We report a modification to the peak-height encoded DNA sequencing technique of Tabor and Richardson. As in the original protocol, the sequencing reaction uses modified T7 polymerase with manganese rather than magnesium to produce very uniform incorporation of each dideoxynucleoside. To improve sequencing accuracy, two fluorescently labeled primers are employed in separate sequencing reactions. As an example, one sequencing reaction uses a FAM-labeled primer with dideoxyadenosine triphosphate and dideoxycytosine triphosphate; the concentrations of ddATP and ddCTP are adjusted to produce a 2:1 variation in the relative intensity of fragments. The second sequencing reaction uses a TAMRA labeled primer with dideoxythymidine triphosphate and dideoxyguanidine triphosphate; the concentrations of ddTTP and ddGTP are adjusted to produce a 2:1 variation in relative intensity of fragments.
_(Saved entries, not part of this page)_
(** * mongooplog: tailing an oplog and replaying it in batches

    A shallow embedding of [src/mongooplog/mongooplog.go]: the start-up
    sequence of [Run], the cursor built by [buildTailingCursor], and the
    two tasks of the streaming phase (the reader goroutine and the
    select loop of the coordinator) as a small-step machine driven by a
    schedule of events. *)

From Stdlib Require Import ZArith List String Ascii Bool Lia DecimalString.
Import ListNotations.

Local Open Scope string_scope.
Local Open Scope list_scope.
Local Open Scope Z_scope.

(** Go's [+] on strings; [++] is kept for lists. *)
Infix "+++" := String.append (right associativity, at level 60).

(** ** Go machine integers *)

(** [uint64(x)]: the value of [x] in 64 bits, read unsigned. *)
Definition uint64 (x : Z) : Z := x mod 2 ^ 64.

(** [int64(x)]: the value of [x] in 64 bits, read in two's complement. *)
Definition int64 (x : Z) : Z := (x + 2 ^ 63) mod 2 ^ 64 - 2 ^ 63.

(** [%v] of an integer. *)
Definition fmt_int (x : Z) : string := NilZero.string_of_int (Z.to_int x).

(** ** The collaborating packages, as far as [Run] uses them *)

Module time.
(** A [Duration] is an int64 count of nanoseconds. *)
Definition Duration := Z.
Definition Second : Duration := 1000000000.

(** An instant, as nanoseconds elapsed since the Unix epoch. *)
Record Time := { nanos : Z }.

Definition Add (t : Time) (d : Duration) : Time := {| nanos := nanos t + d |}.

(** [t.Unix()]: whole seconds since the epoch. *)
Definition Unix (t : Time) : Z := nanos t / Second.
Definition hop (ndims : Z) (nop : nat) (sj sk : state) : Prop :=
  let c := common sj sk in
  Z.of_nat (length c) = Z.of_nat nop - 1 ∧
  (Z.abs (sumZ sj - sumZ sk) = ndims
   ∨ (sumZ sk - sumZ sj = 1 ∧ (sumZ sj - sumZ c) mod ndims ≠ 0)
   ∨ (sumZ sj - sumZ sk = 1 ∧ (sumZ sj - sumZ c) mod ndims ≠ 1)).

Global Instance hop_dec ndims nop sj sk : Decision (hop ndims nop sj sk).
Proof. unfold hop. apply _. Defined.

(** ** Combinatorial numbers *)

Fixpoint factorial (n : nat) : Z :=
  match n with
  | O => 1
  | S n' => Z.of_nat n * factorial n'
  end.

(** [math.factorial] *)
Definition mt_factorial (n : Z) : result Z :=
  if n <? 0 then Raise ValueError else Ok (factorial (Z.to_nat n)).

Definition ncr (n r : Z) : result Z :=
  fn ← mt_factorial n;
  fr ← mt_factorial r;
  fnr ← mt_factorial (n - r);
  Ok (fn / (fr * fnr)).

Definition sum_ncr (n k : Z) : result Z :=
  for_each (range 0 (Z.to_nat k)) (λ r acc,
    c ← ncr n (Z.of_nat r); Ok (acc + c)) 0.

(** The binomial coefficient C(n, k), by Pascal's rule. *)
Fixpoint binom (n k : nat) : Z :=
  match n, k with
  | _, O => 1
  | O, S _ => 0
  | S n', S k' => binom n' k' + binom n' k
  end.

(** C(n, 0) + ... + C(n, k - 1) *)
Fixpoint sum_binom (n k : nat) : Z :=
  match k with
  | O => 0
  | S k' => sum_binom n k' + binom n k'
  end.

(** ** Relabelling *)

Record label_row : Set := LabelRow {
  a_index : Z;
  a_count : Z;
  b_index : Z
}.

(** The loop state of [relabel]: the two rows of the counter array [x], the
    patterns seen and the rows emitted. *)
Record relabel_state : Type := RelabelState {
  x0 : list Z;
  x1 : list Z;
  dump : list (list Z);
  relabelled_states : list label_row
}.

Definition relabel_body (nop nol_b : nat) (lat_a : list Z) (st : state)
    (s : relabel_state) : result relabel_state :=
  let comm := filter (λ k, k ∈ lat_a) st in
  let n := length comm in
  c1 ← index (x1 s) n;
  let x1' := <[n := wrap32 (c1 + 1)]> (x1 s) in
  '(x0', dump') ←
    (if decide (comm ∈ dump s) then Ok (x0 s, dump s)
     else c0 ← index (x0 s) n;
          Ok (<[n := wrap32 (c0 + 1)]> (x0 s), dump s ++ [comm]));
  a ← index x0' n;
  b ← index x1' n;
  let out := relabelled_states s ++ [LabelRow a (Z.of_nat n) b] in
  total ← ncr (Z.of_nat nol_b) (Z.of_nat nop - Z.of_nat n);
  if b =? total then Ok (RelabelState x0' (<[n := 0]> x1') dump' out)
  else Ok (RelabelState x0' x1' dump' out).

Definition relabel (e_states : list state) (nop nol_b : nat)
    (lat_a : list Z) : result (list label_row) :=
  s ← for_each e_states (relabel_body nop nol_b lat_a)
        (RelabelState (replicate (nop + 1) 0) (replicate (nop + 1) 0) [] []);
  Ok (relabelled_states s).

(** The A-occupation pattern of a state and the distinct patterns of a
    state space, in order of first appearance. *)
Definition pattern (lat_a : list Z) (st : state) : list Z :=
  filter (λ k, k ∈ lat_a) st.

Definition patterns (lat_a : list Z) (e_states : list state) : list (list Z) :=
  foldl (λ d st, if decide (pattern lat_a st ∈ d) then d
                 else d ++ [pattern lat_a st]) [] e_states.

(** How many of [l] have [n] elements. *)
Definition count_size {A : Type} (n : nat) (l : list (list A)) : nat :=
  length (filter (λ c, length c = n) l).

(** *** Notions used to state the results on the assembly *)

(** An [n] by [n] matrix. *)
Definition shape {A : Type} (n : nat) (m : list (list A)) : Prop :=
  length m = n ∧ Forall (λ row, length row = n) m.

(** The value [_hamiltonian] computes for the pair of states at [(j, k)]. *)
Definition entry_at (pos_states : list state) (ndims : Z) (nop : nat)
    (j k : nat) : Z :=
  ham_entry ndims nop (pos_states !!! j) (pos_states !!! k).
(** * A shallow embedding of the ZNB vector-network-analyser driver

    Source: [public_code_examples/drivers/znb.py], class [VNA].

    The driver is sequential, blocking code over a VISA session.  It is
    embedded as a state-and-exception monad over

    - the session object ([self.connection]), an arbitrary transport given by
      the class [Visa];
    - the list of transport calls made so far ([history]), kept so that
      statements about which commands reached the instrument can be made;
    - the records handed to the module logger ([records]).

    Python [str] values are [string]s (code points 0..255); NumPy is an
    interface, the class [NumPy], over an arbitrary type of floats. *)

From Stdlib Require Import String Ascii List ZArith Bool Arith Lia.
From Stdlib Require Import DecimalString.
Import ListNotations.

Local Open Scope string_scope.
Local Open Scope list_scope.

(** ** Python values *)

(** The exceptions the driver and the library calls it makes can raise.
    [RecursionError] is a subclass of [RuntimeError] in Python; it is kept
    apart because its message is not one the driver writes. *)
Inductive exn : Type :=
| RuntimeError (msg : string)
| RecursionError
| ValueError (msg : string)
| ValidationError
| VisaIOError (code : Z).
Lemma Dielectric_scatter_unfold (self : Dielectric.Self f64)
    (r_in : Ray.Self f64) (rec : HitRecord.Self f64) (rng : Rng f64) :
  Dielectric_scatter self r_in rec rng
  = if Dielectric_cant_refract self r_in rec
    then Some (Some (Ray.new (HitRecord.p rec)
                       (Vec3_reflect (Vec3_normalized (Ray.dir r_in))
                                     (HitRecord.normal rec)),
                     Vec3.new (lit 1) (lit 1) (lit 1)), rng)
    else match rng with
         | [] => None
         | u :: rng' =>
             Some (Some (Ray.new (HitRecord.p rec)
                           (if Dielectric_reflanctance
                                 (Dielectric_cos_theta r_in rec)
                                 (Dielectric_ri self rec) >? u
                            then Vec3_reflect (Vec3_normalized (Ray.dir r_in))
                                              (HitRecord.normal rec)
                            else Vec3_refract (Vec3_normalized (Ray.dir r_in))
                                              (HitRecord.normal rec)
                                              (Dielectric_ri self rec)),
                         Vec3.new (lit 1) (lit 1) (lit 1)), rng')
         end.
Proof.
  unfold Dielectric_scatter, Dielectric_cant_refract, Dielectric_cos_theta,
    Dielectric_ri, bind.
  destruct (_ >? lit 1); [reflexivity|].
  destruct rng as [|u rng']; reflexivity.
Qed.
End ScatterEquations.



(** X19. In every number model, [Dielectric::scatter] returns on every
    tape that holds a draw, always with a ray from the hit point and the
    attenuation [(1, 1, 1)]; the direction is the reflection or the
    refraction of the unit direction; and it takes no draw when
    [cant_refract] holds (the [||] stops there), one draw otherwise. *)
Theorem Dielectric_scatter_never_absorbs :
  forall (f64 : Type) (S : Scalar f64) (self : Dielectric.Self f64)
         (r_in : Ray.Self f64) (rec : HitRecord.Self f64) (rng : Rng f64),
    (forall u rng0, rng = u :: rng0 ->
       exists res rng', Dielectric_scatter self r_in rec rng = Some (res, rng'))
    /\ (forall res rng',
          Dielectric_scatter self r_in rec rng = Some (res, rng') ->
          (exists direction,
              res = Some (Ray.new (HitRecord.p rec) direction,
                          Vec3.new (lit 1) (lit 1) (lit 1))
              /\ (direction = Vec3_reflect (Vec3_normalized (Ray.dir r_in))
                                           (HitRecord.normal rec)
                  \/ direction = Vec3_refract (Vec3_normalized (Ray.dir r_in))
                                              (HitRecord.normal rec)
                                              (Dielectric_ri self rec)))
          /\ (if Dielectric_cant_refract self r_in rec then rng' = rng
              else exists u, rng = u :: rng')).
Proof.
  intros f64 S self r_in rec rng. rewrite Dielectric_scatter_unfold.
  split.
  - intros u rng0 ->. destruct (Dielectric_cant_refract self r_in rec);
      do 2 eexists; reflexivity.
  - intros res rng'.
    destruct (Dielectric_cant_refract self r_in rec).
    + intros [= <- <-]. split; [|reflexivity]. eexists. split; [reflexivity|now left].
    + destruct rng as [|u rng0]; [discriminate|]. intros [= <- <-].
      split; [|now exists u].
      destruct (flt u _); eexists; (split; [reflexivity|]); [now left|now right].
Qed.
(** X19: the manager never holds a simple command and a reply command at
    the same time: every operation that issues a command leaves exactly one
    slot occupied whatever was pending before, and [notify_value] and
    [notify_timeout] never fill a slot that was empty. *)

Theorem Manager_one_slot (m : Manager) (value : list Z) (index posix_time : Z) :
  one_slot (fst (DownloadDirectory delegate_WriteValue m)) /\
  one_slot (fst (DownloadFile delegate_WriteValue m index)) /\
  one_slot (fst (EraseFile delegate_WriteValue m index)) /\
  one_slot (fst (SetTime delegate_WriteValue m posix_time)) /\
  let m' :=
    state_after m
      (NotifyValue delegate_WriteValue uninit reserve_returns m value) in
  (command_ m = None -> command_ m' = None) /\
  (response_ m = None -> response_ m' = None) /\
  (command_ m = None -> command_ (fst (NotifyTimeout m)) = None) /\
  (response_ m = None -> response_ (fst (NotifyTimeout m)) = None).
Proof.
  unfold one_slot.
  split; [left; reflexivity|]. split; [left; reflexivity|].
  split; [left; reflexivity|]. split; [right; reflexivity|].
  cbv zeta.
  assert (Hnv : forall m',
             state_after m
               (NotifyValue delegate_WriteValue uninit reserve_returns m value)
             = m' ->
             (command_ m = None -> command_ m' = None) /\
             (response_ m = None -> response_ m' = None)).
  { intros m' <-. unfold NotifyValue, selected_command, store_selected.
    destruct m as [c r]. cbn [command_ response_].
    destruct r as [r|]; [|destruct c as [c|]];
      repeat match goal with
             | |- context [match ?p with Some _ => _ | None => _ end] =>
                 destruct p as [[? ?]|]
             | |- context [let '(_, _) := ?p in _] => destruct p
             | |- context [if ?b then _ else _] => destruct b
             end; cbn [state_after command_ response_]; split; intros H;
        first [exact H | reflexivity | discriminate H]. }
  destruct (Hnv _ eq_refl) as [H1 H2].
  split; [exact H1|]. split; [exact H2|].
  unfold NotifyTimeout. destruct (command_ m) eqn:Hc; cbn [fst command_ response_].
  - split; [discriminate | tauto].
  - split; [intros _; exact Hc | tauto].
Qed.
Record world : Type := World {
  files : gmap string (list byte);   (* path -> contents *)
  fds : gmap Z open_file;            (* open descriptors *)
  maps : list mapping;               (* live shared mappings, newest first *)
  next_addr : Z;                     (* where the kernel places the next mapping *)
  heap_junk : nat -> byte;           (* what uninitialised heap storage holds *)
  log : list event
}.

Definition set_files (f : gmap string (list byte)) (w : world) : world :=
  World f (fds w) (maps w) (next_addr w) (heap_junk w) (log w).
Definition set_fds (t : gmap Z open_file) (w : world) : world :=
  World (files w) t (maps w) (next_addr w) (heap_junk w) (log w).
Definition set_maps (ms : list mapping) (a : Z) (w : world) : world :=
  World (files w) (fds w) ms a (heap_junk w) (log w).
Definition emit (e : event) (w : world) : world :=
  World (files w) (fds w) (maps w) (next_addr w) (heap_junk w) (log w ++ [e]).

Inductive oflag : Type := O_RDWR | O_CREAT | O_EXCL.
Inductive whence : Type := SEEK_SET | SEEK_CUR | SEEK_END.

Definition has_flag (f : oflag) (fl : list oflag) : bool :=
  existsb (fun g => match f, g with
                    | O_RDWR, O_RDWR | O_CREAT, O_CREAT | O_EXCL, O_EXCL => true
                    | _, _ => false
                    end) fl.

(** [(void* )-1], the value [::mmap] returns when it fails. *)
Definition MAP_FAILED : Z := size_t_modulus - 1.
Definition PAGE_SIZE : Z := 4096.
(** X6.  When the rollout engine raises and the policy's [__exit__]
    swallows the exception, [eval_policy] goes on to line 112 with [trajs]
    never assigned: it raises [UnboundLocalError] and calls
    [rollout_stats] on nothing. *)
Theorem eval_policy_swallowed_error I c w ev r w' e post :
  policy_resources I swallows -> reward_resources I exit_returns ->
  eval_policy I c w = (ev, r, w') ->
  rollout_raised ev = Some (e, post) ->
  r = Exc UnboundLocalError /\
  Forall (fun ev0 => callee ev0 <> CRolloutStats) ev.
Proof.
  intros HP HR. unfold eval_policy, rollout_block.
  destruct (reward_type c) as [rt|]; name_messages.
  all: sym_exec; intros [= <- <- <-] [= <- <-].
  all: repeat match goal with
         | Hl : serialize_load_policy _ _ _ _ _ = (Val ?cm, _),
           He : cm_exit ?cm (Some ?e0) ?x = _ |- _ =>
             destruct (HP _ _ _ _ _ _ Hl e0 x) as [? Hq];
             rewrite Hq in He; clear Hq; simplify_eq
         | Hl : load_reward _ _ _ _ _ = (Val ?cm, _),
           He : cm_exit ?cm ?exc ?x = _ |- _ =>
             destruct (HR _ _ _ _ _ _ Hl exc x) as (? & ? & Hq);
             rewrite Hq in He; clear Hq; simplify_eq
         end.
  all: split; [done|]; by repeat constructor.
Qed.

(** X7.  The scoped resources are used as a stack.  In a run that ends,
    the reward function, if any, is acquired before the policy, the policy
    is released before the reward function, and nothing is acquired or
    released twice. *)
Theorem eval_policy_release_order I c w ev r w' :
  eval_policy I c w = (ev, r, w') -> r <> Div ->
  resource_ops ev = [] \/
  resource_ops ev = [Acquire RPolicy; Release RPolicy] \/
  resource_ops ev = [Acquire RReward; Release RReward] \/
  resource_ops ev =
    [Acquire RReward; Acquire RPolicy; Release RPolicy; Release RReward].
Proof.
  unfold eval_policy, rollout_block.
  destruct (reward_type c) as [rt|]; name_messages.
  all: sym_exec; intros [= <- <- <-] Hr; try done.
  all: auto.
Qed.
The pooled reaction products are separated by capillary gel electrophoresis and identified by one of three different detector systems. Use of a 2:1 peak height ratio typically produces a sequencing accuracy of 97.5% for the first 350 bases; a 3:1 peak height ratio improves accuracy to 99.5% for the first 400 bases. For these experiments, capillary electrophoresis is performed at an electric field of 200 V/cm; two to three hours are required to separate sequencing fragments up to 400 nucleotides in length.